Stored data
----

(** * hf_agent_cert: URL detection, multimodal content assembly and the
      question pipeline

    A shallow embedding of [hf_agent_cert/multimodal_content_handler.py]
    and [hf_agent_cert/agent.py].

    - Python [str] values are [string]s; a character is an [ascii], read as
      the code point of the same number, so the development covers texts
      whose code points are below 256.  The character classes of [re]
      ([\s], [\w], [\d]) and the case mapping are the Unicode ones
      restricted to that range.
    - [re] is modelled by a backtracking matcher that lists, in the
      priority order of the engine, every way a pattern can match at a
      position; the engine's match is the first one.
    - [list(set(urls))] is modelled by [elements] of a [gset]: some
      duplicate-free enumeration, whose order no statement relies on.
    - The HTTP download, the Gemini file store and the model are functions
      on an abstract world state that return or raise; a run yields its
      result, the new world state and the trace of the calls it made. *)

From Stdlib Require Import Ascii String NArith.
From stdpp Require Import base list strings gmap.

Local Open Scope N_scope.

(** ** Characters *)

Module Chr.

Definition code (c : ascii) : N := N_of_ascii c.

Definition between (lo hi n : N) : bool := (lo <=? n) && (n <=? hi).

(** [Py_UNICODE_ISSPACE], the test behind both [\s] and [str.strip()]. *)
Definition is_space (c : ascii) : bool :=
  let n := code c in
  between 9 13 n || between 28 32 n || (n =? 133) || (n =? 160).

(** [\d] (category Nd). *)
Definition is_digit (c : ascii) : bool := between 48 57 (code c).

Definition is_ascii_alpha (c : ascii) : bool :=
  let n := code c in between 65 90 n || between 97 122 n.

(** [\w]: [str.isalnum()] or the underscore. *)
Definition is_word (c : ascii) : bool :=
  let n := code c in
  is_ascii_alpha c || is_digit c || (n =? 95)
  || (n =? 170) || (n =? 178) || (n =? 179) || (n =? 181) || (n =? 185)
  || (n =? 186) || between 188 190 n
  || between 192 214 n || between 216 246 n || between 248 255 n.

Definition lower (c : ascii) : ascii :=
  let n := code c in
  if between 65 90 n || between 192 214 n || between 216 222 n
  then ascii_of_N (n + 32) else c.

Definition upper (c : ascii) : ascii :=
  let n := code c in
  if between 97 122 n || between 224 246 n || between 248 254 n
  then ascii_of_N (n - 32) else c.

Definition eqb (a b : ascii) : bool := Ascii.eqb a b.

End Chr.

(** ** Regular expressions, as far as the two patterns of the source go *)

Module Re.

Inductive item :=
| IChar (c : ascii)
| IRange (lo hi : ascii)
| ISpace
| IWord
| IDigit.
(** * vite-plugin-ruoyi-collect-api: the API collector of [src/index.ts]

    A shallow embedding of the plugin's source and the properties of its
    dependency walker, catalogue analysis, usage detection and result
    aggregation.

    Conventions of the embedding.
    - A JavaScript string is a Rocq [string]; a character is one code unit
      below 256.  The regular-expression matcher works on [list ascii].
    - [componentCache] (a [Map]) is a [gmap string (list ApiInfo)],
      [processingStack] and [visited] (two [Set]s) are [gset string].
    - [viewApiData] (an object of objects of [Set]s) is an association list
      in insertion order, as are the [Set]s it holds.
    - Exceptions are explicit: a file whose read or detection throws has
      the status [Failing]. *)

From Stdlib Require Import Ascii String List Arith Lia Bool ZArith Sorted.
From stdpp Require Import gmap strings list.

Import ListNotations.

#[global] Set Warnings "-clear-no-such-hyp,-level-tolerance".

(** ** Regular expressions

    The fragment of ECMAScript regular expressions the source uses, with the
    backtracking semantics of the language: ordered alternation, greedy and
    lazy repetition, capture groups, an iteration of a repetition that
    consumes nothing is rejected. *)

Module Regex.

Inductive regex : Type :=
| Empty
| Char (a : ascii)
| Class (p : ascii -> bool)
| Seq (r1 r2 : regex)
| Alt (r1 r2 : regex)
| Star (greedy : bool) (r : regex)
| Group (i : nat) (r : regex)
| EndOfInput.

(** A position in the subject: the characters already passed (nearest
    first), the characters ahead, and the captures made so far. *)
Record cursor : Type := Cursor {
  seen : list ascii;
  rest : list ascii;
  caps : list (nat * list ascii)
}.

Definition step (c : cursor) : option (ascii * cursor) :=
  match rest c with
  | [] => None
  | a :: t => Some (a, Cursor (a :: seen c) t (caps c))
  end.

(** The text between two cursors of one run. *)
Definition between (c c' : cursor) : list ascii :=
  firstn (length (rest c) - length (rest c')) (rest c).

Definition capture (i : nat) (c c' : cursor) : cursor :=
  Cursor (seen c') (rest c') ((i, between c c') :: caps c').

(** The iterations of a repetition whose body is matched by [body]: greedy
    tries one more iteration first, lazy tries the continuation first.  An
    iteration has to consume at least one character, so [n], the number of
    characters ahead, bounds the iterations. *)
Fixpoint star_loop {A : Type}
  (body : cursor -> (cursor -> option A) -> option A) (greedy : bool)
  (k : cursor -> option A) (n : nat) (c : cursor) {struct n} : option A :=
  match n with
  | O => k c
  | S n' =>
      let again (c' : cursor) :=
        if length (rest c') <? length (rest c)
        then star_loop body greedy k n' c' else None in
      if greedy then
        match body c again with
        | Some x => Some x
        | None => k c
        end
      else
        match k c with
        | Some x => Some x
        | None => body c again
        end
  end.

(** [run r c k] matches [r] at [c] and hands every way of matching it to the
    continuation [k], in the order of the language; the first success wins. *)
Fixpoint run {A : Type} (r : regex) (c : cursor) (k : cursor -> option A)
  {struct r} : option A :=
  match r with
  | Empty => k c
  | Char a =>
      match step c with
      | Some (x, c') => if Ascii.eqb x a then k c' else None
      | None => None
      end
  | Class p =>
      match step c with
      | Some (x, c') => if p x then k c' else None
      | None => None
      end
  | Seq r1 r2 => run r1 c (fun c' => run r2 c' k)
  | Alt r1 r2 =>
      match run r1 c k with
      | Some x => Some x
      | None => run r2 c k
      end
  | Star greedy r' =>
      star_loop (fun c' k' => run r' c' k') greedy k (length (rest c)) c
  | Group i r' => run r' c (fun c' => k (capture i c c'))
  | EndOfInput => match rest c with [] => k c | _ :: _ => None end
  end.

----

Your objective:
In the entries above, the lines from the one bearing "#[global] Set Warnings" up to and including the one bearing "characters ahead, bounds" should be transcribed exactly; no other line is wanted.

Answer section:
#[global] Set Warnings "-clear-no-such-hyp,-level-tolerance".

(** ** Regular expressions

    The fragment of ECMAScript regular expressions the source uses, with the
    backtracking semantics of the language: ordered alternation, greedy and
    lazy repetition, capture groups, an iteration of a repetition that
    consumes nothing is rejected. *)

Module Regex.

Inductive regex : Type :=
| Empty
| Char (a : ascii)
| Class (p : ascii -> bool)
| Seq (r1 r2 : regex)
| Alt (r1 r2 : regex)
| Star (greedy : bool) (r : regex)
| Group (i : nat) (r : regex)
| EndOfInput.

(** A position in the subject: the characters already passed (nearest
    first), the characters ahead, and the captures made so far. *)
Record cursor : Type := Cursor {
  seen : list ascii;
  rest : list ascii;
  caps : list (nat * list ascii)
}.

Definition step (c : cursor) : option (ascii * cursor) :=
  match rest c with
  | [] => None
  | a :: t => Some (a, Cursor (a :: seen c) t (caps c))
  end.

(** The text between two cursors of one run. *)
Definition between (c c' : cursor) : list ascii :=
  firstn (length (rest c) - length (rest c')) (rest c).

Definition capture (i : nat) (c c' : cursor) : cursor :=
  Cursor (seen c') (rest c') ((i, between c c') :: caps c').

(** The iterations of a repetition whose body is matched by [body]: greedy
    tries one more iteration first, lazy tries the continuation first.  An
    iteration has to consume at least one character, so [n], the number of
    characters ahead, bounds the iterations. *)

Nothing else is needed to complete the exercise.